[The records]
Lemma allocate_part_spec state size dri_root usage (w : W) :
  settled_gpu state node aperture -> is_u64 size ->
  wp (allocate_part state node size dri_root usage) (fun '(status, owner, state') w' =>
    state' = state /\ accounted DriverPages (ledger_of w) (ma_raw owner) (ledger_of w') /\
    (status_ok status = true -> ma_state owner = true /\ allocated aperture usage size (ma_raw owner))) w.
Proof.
  intros Hs Hsize. assert (forall status, status_ok status = false -> (fun '(status, owner, state') w' =>
    state' = state /\ accounted DriverPages (ledger_of w) (ma_raw owner) (ledger_of w') /\
    (status_ok status = true -> ma_state owner = true /\ allocated aperture usage size (ma_raw owner)))
    (status, no_memory, state) w) as Hfail.
  { intros status Hst. split_and!; [done|by apply accounted_nothing|by rewrite Hst]. }
  unfold allocate_part. apply wp_bind. unfold allocate_memory_impl. rewrite (gpu_node_settled state) by done.
  cbn [negb]. wp_if as G1; [apply wp_give, wp_give; cbn; by apply Hfail|].
  apply wp_bind, wp_acquire_for; [done|].
  pose proof Hs as [_ (device & Hd & Ha & Hv & Hap & _) [_ Hlim]].
  unfold device_render_fd. rewrite Hd, Ha, Hv. cbn [negb orb]. apply wp_bind.
  eapply wp_mono; [by apply (allocate_memory_accounts (ledger_of w))|].
  intros [status raw] w1 [Hacc Hok]. cbn in Hacc, Hok.
  wp_if as G2; apply andb_true_iff in G2 || apply andb_false_iff in G2; apply wp_give, wp_give; cbn.
  - destruct G2 as [Hst Hn]. apply negb_true_iff in Hst. split_and!; [done| |by rewrite Hst].
    apply accounted_nothing. by rewrite (nothing_held _ _ _ _ Hacc Hn).
  - split_and!; [done|done|]. intros Hst. split; [done|]. by apply Hok.
Qed.
End allocation.

Section parts_allocation.
Context {W : Type} `{!Kernel W, !KernelLaws W} (L : ledger) (node : Node) (aperture : ProcessAperture).
Context (os : list RawScratchAllocationResult).

Abbreviation held_parts := (parts_held L (node_gpu_id node)).

(** A part, into its slot. *)
Lemma allocate_slot_spec get set `{!Slot get set} state q size dri_root usage (w : W) :
  settled_gpu state node aperture -> is_u64 size -> get q = None ->
  held_parts state os q (ledger_of w) ->
  wp (allocate_part state node size dri_root usage) (fun '(status, owner, state') w' =>
    state' = state /\ held_parts state os (set q (Some owner)) (ledger_of w') /\
    (status_ok status = true -> ma_state owner = true /\ allocated aperture usage size (ma_raw owner))) w.
Proof.
  intros Hs Hsize Hget Hp. eapply wp_mono; [by apply allocate_part_spec|].
  intros [[status owner] state'] w' (-> & Ha & Hok). split_and!; [done| |done].
  apply (parts_held_slot L _ os get set) in Hp as (l0 & Hp & Hn). rewrite Hget in Hn.
  apply held_nil_inv in Hn. rewrite Hn in Ha. eapply parts_held_set; [done|done|].
  apply held_cons_inv. exists l0. by split; [constructor|].
Qed.
Lemma session_create_spec Lf L state os ring_size private_segment_size hsa_queue_id w :
  session_ready Lf L state os (ledger_of w) -> is_u32 private_segment_size ->
  wp (session_create_aql_queue trap_handler_code (Some state) node ring_size private_segment_size dri_root hsa_queue_id)
    (queue_created L state os (usable ring_size private_segment_size hsa_queue_id)) w.
Proof.
  intros Hr Hps. set (P := usable ring_size private_segment_size hsa_queue_id).
  assert (forall status, queue_status_ok status = false -> queue_created L state os P (status, None, Some state) w) as Hrefuse.
  { intros status Hs. apply queue_refused; [apply keeps_refl| |done]. destruct Hr as [_ Hp].
    by rewrite (session_inv_same_files _ _ _ _ _ Hp). }
  unfold session_create_aql_queue. wp_if as G1; [by apply wp_give, Hrefuse|].
  apply orb_false_iff in G1 as [G1 _]. apply negb_false_iff in G1. cbv zeta.
  wp_if as G2; [by apply wp_give, Hrefuse|].
  pose proof (cwsr_layout_spec node known) as Hlayout.
  destruct (compute_cwsr_layout node) as [status|layout] eqn:Hcw.
  { apply wp_give, Hrefuse. destruct Hlayout as [He _]. unfold queue_status_ok. by rewrite He. }
  clear Hlayout. apply wp_bind. eapply wp_mono; [by apply (acquire_for_queue Lf L)|].
  intros [acquired s1] w1 ([_ Hp1] & Hk & Hset).
  destruct (vm_ok (vr_status acquired)); cbn [negb]; [|by apply wp_give, queue_refused].
  specialize (Hset eq_refl). set (aperture := vr_aperture acquired) in *.
  wp_if as G3; [by apply wp_give, queue_refused|]. set (window := mkScratchAperture _ _).
  pose proof (queue_scratch_requirements_at_safe node private_segment_size window (nw_typed _ known) Hps) as Hreq.
  destruct (queue_scratch_requirements_at _ _ _) as [requirements|bad|f]; [|by apply wp_give, queue_refused|done].
  apply wp_bind, wp_new. intros b w2 Hw2. rewrite <-Hw2 in Hp1.
  destruct b; cbn [negb]; [|by apply wp_give, queue_refused].
  apply wp_bind. eapply wp_mono.
  { eapply (assemble_queue_spec (set_files L (lg_files (ledger_of w2))) node aperture os dri_root trap_handler_code
      code_fits ring_size G1 layout known Hcw save_area s1); try done.
    destruct Hreq as [_ _ Hz Hnz _ _]. destruct (decide (private_segment_size = 0)) as [E|E].
    - destruct (Hz E) as (-> & _). done.
    - destruct (Hnz E) as (_ & _ & _ & ?). lia. }
  intros [[status queue] s2] w3 (St & L' & leaked & forgotten & H1 & H2 & H3 & H3' & Hn & H4). apply wp_give.
  exists s2, L', leaked, forgotten.
  assert (lg_files (ledger_of w3) = lg_files (ledger_of w2)) as Hfiles.
  { rewrite (handle_held_files _ _ _ _ _ _ H2), (held_same_files _ _ _ H1). done. }
  rewrite Hfiles. split_and!; [done| |done|done|done|done|].
  - replace (kept gpu state s2) with (kept gpu s1 s2); [done|]. unfold kept, kept_trap.
    by rewrite (kp_trap _ _ Hk), (kept_page_from state s1 s2) by apply Hk.
  - intros Hs. destruct (H4 Hs) as (E & E' & q & Hq & Hfin). split; [done|]. split; [done|]. exists q. split; [done|].
    exists aperture, layout, window. split_and!; [done|apply St|done].
Qed.
End create.

(** ** Release *)

Section release.
Context {W : Type} `{!Kernel W, !KernelLaws W} (L : ledger) (gpu_id : Z) (os : list RawScratchAllocationResult).

(** [n] releases more than one: the last status, and what is left. *)
Fixpoint queue_attempts (n : nat) (state : KfdState) (queue : option KfdQueueState)
  : kfd W (AqlQueueStatus * option KfdQueueState * KfdState) :=
  match n with
  | O => queue_release state queue
  | S n => '(_, queue, state) ← queue_release state queue; queue_attempts n state queue
  end.

Lemma queue_attempts_spec n state queue w :
  gpu_id <> 0 -> handle_held L gpu_id state os queue (ledger_of w) ->
  wp (queue_attempts n state queue) (queue_releases L gpu_id os) w.
Proof.
  intros Hg. revert state queue w. induction n as [|n IH]; intros state queue w Hh; cbn [queue_attempts];
    [by apply queue_release_spec|].
  apply wp_bind. eapply wp_mono; [by apply (queue_release_spec L gpu_id Hg os)|].
  intros [[status queue'] state'] w' [Hh' _]. by apply IH.
Qed.

(** The destructor's two attempts: what is given up is still accounted for. *)
Lemma release_for_destruction_spec state queue w :
  gpu_id <> 0 -> handle_held L gpu_id state os queue (ledger_of w) ->
  wp (release_for_destruction state queue) (fun '(lost, state') w' =>
    handle_held L gpu_id state' os lost (ledger_of w')) w.
Proof.
  intros Hg Hh. unfold release_for_destruction. apply wp_bind.
  eapply wp_mono; [by apply (queue_release_spec L gpu_id Hg os)|]. intros [[status queue1] state1] w1 [H1 O1].
  apply wp_bind. apply (wp_mono _ (queue_releases L gpu_id os)).
  2:{ intros [[status2 queue2] state2] w2 [H2 O2]. apply wp_give. destruct (queue_status_ok status2).
      - by rewrite (O2 eq_refl) in H2.
      - destruct queue2 as [q|]; [by apply owner_or_none_held|done]. }
  destruct (queue_status_ok status) eqn:Hs; [|by apply queue_release_spec].
  apply wp_give. split; [done|]. by rewrite Hs.
Qed.
End release.

(** ** The two halves of a queue's life *)


(** C17: releasing a queue never loses anything.  Any number of
    [AqlQueue::release] calls on a queue, whatever they are answered, keeps
    the account of what the queue holds: its event, memory, doorbell and driver
    queue, and the range of the scratch pool that its owner names by address,
    size and backing; one that succeeds leaves no queue and only what was held
    beside it; and what the destructor gives up after its two attempts is still
    exactly what the queue names. *)
Theorem aql_queue_release {W} `{!Kernel W, !KernelLaws W} L gpu_id state os queue (w : W) :
  gpu_id <> 0 -> handle_held L gpu_id state os queue (ledger_of w) ->
  (forall n, wp (queue_attempts n state queue) (fun '(status, queue', state') w' =>
     handle_held L gpu_id state' os queue' (ledger_of w') /\
     (queue_status_ok status = true -> queue' = None /\ session_inv L gpu_id state' os (ledger_of w'))) w) /\
  wp (release_for_destruction state queue) (fun '(lost, state') w' =>
     handle_held L gpu_id state' os lost (ledger_of w')) w.
Proof.
  intros Hg Hh. split; [|by apply release_for_destruction_spec]. intros n.
  eapply wp_mono; [by apply (queue_attempts_spec L gpu_id os)|].
  intros [[status queue'] state'] w' [H1 H2]. split; [done|]. intros Hs. specialize (H2 Hs). by subst.
Qed.
(* ===== verification/KfdCodeCache.v ===== *)
(** * Code-cache invalidation on a KFD queue

    [transport/kfd/code_cache.cpp]: the command and the signal of an
    invalidation, the packet that makes the GPU use them, and the ways out.
    The functions call the session, the queue and the device and have no loops
    of their own, so they are finite trees of calls, each with every answer it
    may get; what they do is the trace of calls and answers. *)

From stdpp Require Import gmap.
From S2P Require Import Prelude Memory CodeObject ExecutableImage Topology CodeCache CwsrLayout AqlQueue KfdKernel KfdMemory ScratchPool KfdVm KfdSession KfdSignal KfdImage.

(** ** Calls *)

(** The address of an [AqlQueue] object. *)
Definition queue_address := positive.

Inductive cacheE : Type -> Type :=
| NewState : cacheE bool
| OwnsQueue (queue : AqlQueue) (node : Node) : cacheE bool
| AllocateExecutable (node : Node) (size : Z) (dri_root : string)
    : cacheE (MemoryStatus * MemoryAllocation)
| CreateSignal (node : Node) (initial_value : Z) (dri_root : string)
    : cacheE (UserSignalStatus * UserSignal)
| SignalHandle (signal : UserSignal) : cacheE Z
| LoadSignal (signal : UserSignal) : cacheE Z
| WaitSignal (signal : UserSignal) (value deadline : Z) : cacheE bool
| ReleaseSignal (signal : UserSignal) : cacheE (UserSignalStatus * UserSignal)
| ReleaseMemory (memory : MemoryAllocation) : cacheE (MemoryStatus * MemoryAllocation)
| ReleaseQueue (address : queue_address) (queue : AqlQueue) : cacheE (AqlQueueStatus * AqlQueue)
| WriteBytes (address : Z) (contents : bytes) : cacheE unit
| FlushHostWrites (address size : Z) : cacheE unit
| LoadReadIndex (queue : AqlQueue) : cacheE Z
| LoadWriteIndex (queue : AqlQueue) : cacheE Z
| AddWriteIndex (queue : AqlQueue) (increment : Z) : cacheE AqlQueueIndexResult
| StoreHeader (queue : queue_address) (address header : Z) : cacheE unit
| StoreDoorbell (queue : AqlQueue) (value : Z) : cacheE unit.

(** A tree of calls; [Crash] is an access to an empty [optional]. *)
Inductive prog (A : Type) :=
| Ret (a : A)
| Crash
| Call {X : Type} (e : cacheE X) (k : X -> prog A).
Arguments Ret {A} a.
Arguments Crash {A}.
Arguments Call {A X} e k.

Fixpoint prog_bind {A B} (p : prog A) (k : A -> prog B) : prog B :=
  match p with
  | Ret a => k a
  | Crash => Crash
  | Call e h => Call e (fun x => prog_bind (h x) k)
  end.
(* ===== verification/MemoryState.v ===== *)
(** * Data of the memory API

    [src/memory.cpp], [src/runtime_internal.hpp] and [include/lrrt/lrrt.h]: what
    the runtime keeps of an allocation, the registries of device and pinned
    host memory, the statistics of a device with their updates, and the copy
    kernel with its staging buffer. *)

From stdpp Require Import gmap.
From S2P Require Import Prelude Memory CodeObject ExecutableImage.

(** ** Memory of the transport *)

(** A [MemoryAllocation] and a [HostMemoryAllocation] by what the runtime asks
    of them. *)
Record GpuMemory := mkGpuMemory {
  gm_host_address : Z;
  gm_gpu_address : Z;
  gm_size : Z
}.

Record HostMemory := mkHostMemory {
  hm_host_address : Z;
  hm_gpu_address : Z
}.

(** ** Registries *)

Record LightRocrAllocationInfo := mkAllocationInfo {
  ai_device_index : Z;
  ai_requested_size : Z;
  ai_active_operations : Z;
  ai_destroying : bool;
  ai_allocation : GpuMemory
}.

Record LightRocrHostAllocationInfo := mkHostAllocationInfo {
  hi_device_index : Z;
  hi_requested_size : Z;
  hi_active_operations : Z;
  hi_destroying : bool;
  hi_allocation : HostMemory
}.

(** The keys are the pointers that the API returned. *)
Record memory_globals := mkMemory {
  g_light_rocr_allocations : gmap Z LightRocrAllocationInfo;
  g_light_rocr_pending_cleanup : list GpuMemory;
  g_light_rocr_host_allocations : gmap Z LightRocrHostAllocationInfo
}.

Definition set_ai_active_operations (x : Z) (i : LightRocrAllocationInfo) : LightRocrAllocationInfo :=
  mkAllocationInfo (ai_device_index i) (ai_requested_size i) x (ai_destroying i) (ai_allocation i).
Definition set_ai_destroying (x : bool) (i : LightRocrAllocationInfo) : LightRocrAllocationInfo :=
  mkAllocationInfo (ai_device_index i) (ai_requested_size i) (ai_active_operations i) x (ai_allocation i).
Definition set_hi_active_operations (x : Z) (i : LightRocrHostAllocationInfo) : LightRocrHostAllocationInfo :=
  mkHostAllocationInfo (hi_device_index i) (hi_requested_size i) x (hi_destroying i) (hi_allocation i).
Definition set_hi_destroying (x : bool) (i : LightRocrHostAllocationInfo) : LightRocrHostAllocationInfo :=
  mkHostAllocationInfo (hi_device_index i) (hi_requested_size i) (hi_active_operations i) x (hi_allocation i).
Definition set_allocations (x : gmap Z LightRocrAllocationInfo) (g : memory_globals) : memory_globals :=
  mkMemory x (g_light_rocr_pending_cleanup g) (g_light_rocr_host_allocations g).
Definition set_pending_cleanup (x : list GpuMemory) (g : memory_globals) : memory_globals :=
  mkMemory (g_light_rocr_allocations g) x (g_light_rocr_host_allocations g).
Definition set_host_allocations (x : gmap Z LightRocrHostAllocationInfo) (g : memory_globals) : memory_globals :=
  mkMemory (g_light_rocr_allocations g) (g_light_rocr_pending_cleanup g) x.

(** ** Copies *)

(** The [ExecutableImage] of the transport: its memory and the image in it. *)
Record LoadedImage := mkLoadedImage {
  li_allocation : option GpuMemory;
  li_info : ExecutableImageInfo
}.

Record DirectKfdCopyState := mkCopyState {
  cs_executable_image : LoadedImage;
  cs_image_kernel_index : nat;
  cs_staging : option GpuMemory
}.

Inductive lr_memcpy_kind_t :=
| HostToDevice
| DeviceToHost
| DeviceToDevice.

#[global] Instance lr_memcpy_kind_eq_dec : EqDecision lr_memcpy_kind_t.
Proof. solve_decision. Defined.

(** ** Statistics *)

Record lr_memory_stats_t := mkStats {
  st_live_bytes : Z;
  st_peak_live_bytes : Z;
  st_total_allocated_bytes : Z;
  st_total_freed_bytes : Z;
  st_allocation_count : Z;
  st_free_count : Z;
  st_h2d_copy_bytes : Z;
  st_d2h_copy_bytes : Z;
  st_d2d_copy_bytes : Z;
  st_memcpy_count : Z;
  st_pinned_host_live_bytes : Z;
  st_pinned_host_peak_live_bytes : Z;
  st_pinned_host_total_allocated_bytes : Z;
  st_pinned_host_total_freed_bytes : Z;
  st_pinned_host_allocation_count : Z;
  st_pinned_host_free_count : Z
}.

(** [lr_memory_stats_t{}] *)
Definition no_stats : lr_memory_stats_t := mkStats 0 0 0 0 0 0 0 0 0 0 0 0 0 0 0 0.

Definition record_allocation (size : Z) (stats : lr_memory_stats_t) : lr_memory_stats_t :=
  let live_bytes := u64_add (st_live_bytes stats) size in
  mkStats live_bytes
    (if live_bytes >? st_peak_live_bytes stats then live_bytes else st_peak_live_bytes stats)
    (u64_add (st_total_allocated_bytes stats) size) (st_total_freed_bytes stats)
    (u64_add (st_allocation_count stats) 1) (st_free_count stats) (st_h2d_copy_bytes stats)
    (st_d2h_copy_bytes stats) (st_d2d_copy_bytes stats) (st_memcpy_count stats)
    (st_pinned_host_live_bytes stats) (st_pinned_host_peak_live_bytes stats)
    (st_pinned_host_total_allocated_bytes stats) (st_pinned_host_total_freed_bytes stats)
    (st_pinned_host_allocation_count stats) (st_pinned_host_free_count stats).

(** The subtraction does not go below zero. *)
Definition record_free (size : Z) (stats : lr_memory_stats_t) : lr_memory_stats_t :=
  mkStats (if size >? st_live_bytes stats then 0 else st_live_bytes stats - size)
    (st_peak_live_bytes stats) (st_total_allocated_bytes stats)
    (u64_add (st_total_freed_bytes stats) size) (st_allocation_count stats)
    (u64_add (st_free_count stats) 1) (st_h2d_copy_bytes stats) (st_d2h_copy_bytes stats)
    (st_d2d_copy_bytes stats) (st_memcpy_count stats) (st_pinned_host_live_bytes stats)
    (st_pinned_host_peak_live_bytes stats) (st_pinned_host_total_allocated_bytes stats)
    (st_pinned_host_total_freed_bytes stats) (st_pinned_host_allocation_count stats)
    (st_pinned_host_free_count stats).

Definition record_host_allocation (size : Z) (stats : lr_memory_stats_t) : lr_memory_stats_t :=
  let live_bytes := u64_add (st_pinned_host_live_bytes stats) size in
  mkStats (st_live_bytes stats) (st_peak_live_bytes stats) (st_total_allocated_bytes stats)
    (st_total_freed_bytes stats) (st_allocation_count stats) (st_free_count stats)
    (st_h2d_copy_bytes stats) (st_d2h_copy_bytes stats) (st_d2d_copy_bytes stats)
    (st_memcpy_count stats) live_bytes
    (if live_bytes >? st_pinned_host_peak_live_bytes stats then live_bytes else st_pinned_host_peak_live_bytes stats)
    (u64_add (st_pinned_host_total_allocated_bytes stats) size)
    (st_pinned_host_total_freed_bytes stats) (u64_add (st_pinned_host_allocation_count stats) 1)
    (st_pinned_host_free_count stats).

Definition record_host_free (size : Z) (stats : lr_memory_stats_t) : lr_memory_stats_t :=
  mkStats (st_live_bytes stats) (st_peak_live_bytes stats) (st_total_allocated_bytes stats)
    (st_total_freed_bytes stats) (st_allocation_count stats) (st_free_count stats)
    (st_h2d_copy_bytes stats) (st_d2h_copy_bytes stats) (st_d2d_copy_bytes stats)
    (st_memcpy_count stats)
    (if size >? st_pinned_host_live_bytes stats then 0 else st_pinned_host_live_bytes stats - size)
    (st_pinned_host_peak_live_bytes stats) (st_pinned_host_total_allocated_bytes stats)
    (u64_add (st_pinned_host_total_freed_bytes stats) size) (st_pinned_host_allocation_count stats)
    (u64_add (st_pinned_host_free_count stats) 1).

Definition record_memcpy (kind : lr_memcpy_kind_t) (size : Z) (stats : lr_memory_stats_t)
  : lr_memory_stats_t :=
  let copied this bytes := if bool_decide (kind = this) then u64_add bytes size else bytes in
  mkStats (st_live_bytes stats) (st_peak_live_bytes stats) (st_total_allocated_bytes stats)
    (st_total_freed_bytes stats) (st_allocation_count stats) (st_free_count stats)
    (copied HostToDevice (st_h2d_copy_bytes stats)) (copied DeviceToHost (st_d2h_copy_bytes stats))
    (copied DeviceToDevice (st_d2d_copy_bytes stats)) (u64_add (st_memcpy_count stats) 1)
    (st_pinned_host_live_bytes stats) (st_pinned_host_peak_live_bytes stats)
    (st_pinned_host_total_allocated_bytes stats) (st_pinned_host_total_freed_bytes stats)
    (st_pinned_host_allocation_count stats) (st_pinned_host_free_count stats).

(** [lr_reset_memory_stats]: what is live stays counted. *)
Definition reset_stats (stats : lr_memory_stats_t) : lr_memory_stats_t :=
  mkStats (st_live_bytes stats) (st_live_bytes stats) 0 0 0 0 0 0 0 0
    (st_pinned_host_live_bytes stats) (st_pinned_host_live_bytes stats) 0 0 0 0.
(* ===== verification/RuntimeState.v ===== *)
(** * The state of the runtime on the direct KFD transport

    [src/runtime_internal.hpp]: events, queues with their dispatches, barriers
    and kernarg arenas, devices, and the registries that the API looks its
    handles up in.  Objects live in heaps and refer to each other by pointers,
    as in the source; following a pointer whose object is gone is a fault, and
    so are a failed [assert] and the use of a moved-from [unique_ptr].

    The transport below (signals, queues, memory and clocks of
    [light-rocr/transport/kfd]), the device and the allocator are the class
    [Transport]: operations on an unknown world [W], with nothing assumed of
    their answers. *)

From stdpp Require Import gmap.
From S2P Require Import Prelude Memory CodeObject Topology AqlPacket AqlQueue AqlProducer KfdProducer Signal KfdKernel MemoryState.

Module LrStatus.
Inductive t :=
| Success
| InvalidArgument
| NotInitialized
| AlreadyInitialized
| NotSupported
| RuntimeError
| DeviceFault.

#[global] Instance eq_dec : EqDecision t.
Proof. solve_decision. Defined.
End LrStatus.
Import LrStatus.

Definition succeeded (status : LrStatus.t) : bool := bool_decide (status = Success).

(** ** Objects of the transport *)

(** A [UserSignal] by the address of its [AmdSignal], which is the same on
    the host and on the device; [None] after a release or a move. *)
Definition UserSignal := option Z.

Definition gpu_handle (signal : UserSignal) : Z := default 0 signal.

Record ClockCounters := mkClock {
  cc_gpu : Z;
  cc_cpu : Z;
  cc_system : Z;
  cc_system_frequency_hz : Z
}.

Definition no_clock : ClockCounters := mkClock 0 0 0 0.

(** ** Objects of the runtime *)

Definition event_ptr := positive.
Definition queue_ptr := positive.
Definition dispatch_ptr := positive.
Definition arena_ptr := positive.
Definition module_ptr := positive.
Definition kernel_ptr := positive.
(** One round of the [while (true)]; [again] is the next one. *)
Definition capacity_round (queue : queue_ptr) (required_packets : Z) (devices_lock : bool)
    (again : M LrStatus.t) : M LrStatus.t :=
  object ← get_queue queue;
  reap_status ←
    (if bool_decide (lq_available_dispatches object = []) &&
        negb (bool_decide (lq_pending_dispatch_head object = length (lq_pending_dispatches object)))
     then reap_direct_kfd_dispatches_locked queue else mret Success);
  if negb (succeeded reap_status) then mret reap_status
  else
    room ← ring_room queue required_packets;
    match room with
    | inl status => mret status
    | inr _ =>
        reap_status ← reap_direct_kfd_dispatches_locked queue;
        if negb (succeeded reap_status) then mret reap_status
        else
          event_status ← reap_completed_direct_kfd_events_locked queue;
          if negb (succeeded event_status) then mret event_status
          else
            room ← ring_room queue required_packets;
            match room with
            | inl status => mret status
            | inr _ =>
                object ← get_queue queue;
                if bool_decide (lq_pending_dispatch_head object =
                                length (lq_pending_dispatches object)) &&
                   bool_decide (lq_pending_events object = [])
                then mret RuntimeError
                else
                  wait_status ← capacity_wait queue devices_lock;
                  if negb (succeeded wait_status) then mret wait_status else again
            end
    end.

Fixpoint capacity_loop (fuel : nat) (queue : queue_ptr) (required_packets : Z)
    (devices_lock : bool) : M LrStatus.t :=
  capacity_round queue required_packets devices_lock
    match fuel with
    | O => out_of_fuel
    | S fuel => capacity_loop fuel queue required_packets devices_lock
    end.

Definition ensure_direct_kfd_queue_capacity_locked (queue : queue_ptr) (required_packets : Z)
    (devices_lock : bool) : M LrStatus.t :=
  object ← get_queue queue;
  if negb (queue_ready (lq_queue object)) || (required_packets =? 0) ||
     (required_packets >? packet_count (lq_queue object)) then mret InvalidArgument
  else
    reason ← queue_error_reason (lq_queue object);
    if negb (reason =? 0) then mret DeviceFault
    else
      capacity_loop (length (lq_pending_dispatches object) + length (lq_pending_events object) +
                     t_patience) queue required_packets devices_lock.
[/The records]
> [Task details] Could you work out how many lines above contain the string "KernelLaws"? Answer with the number only.

> [Task result] 3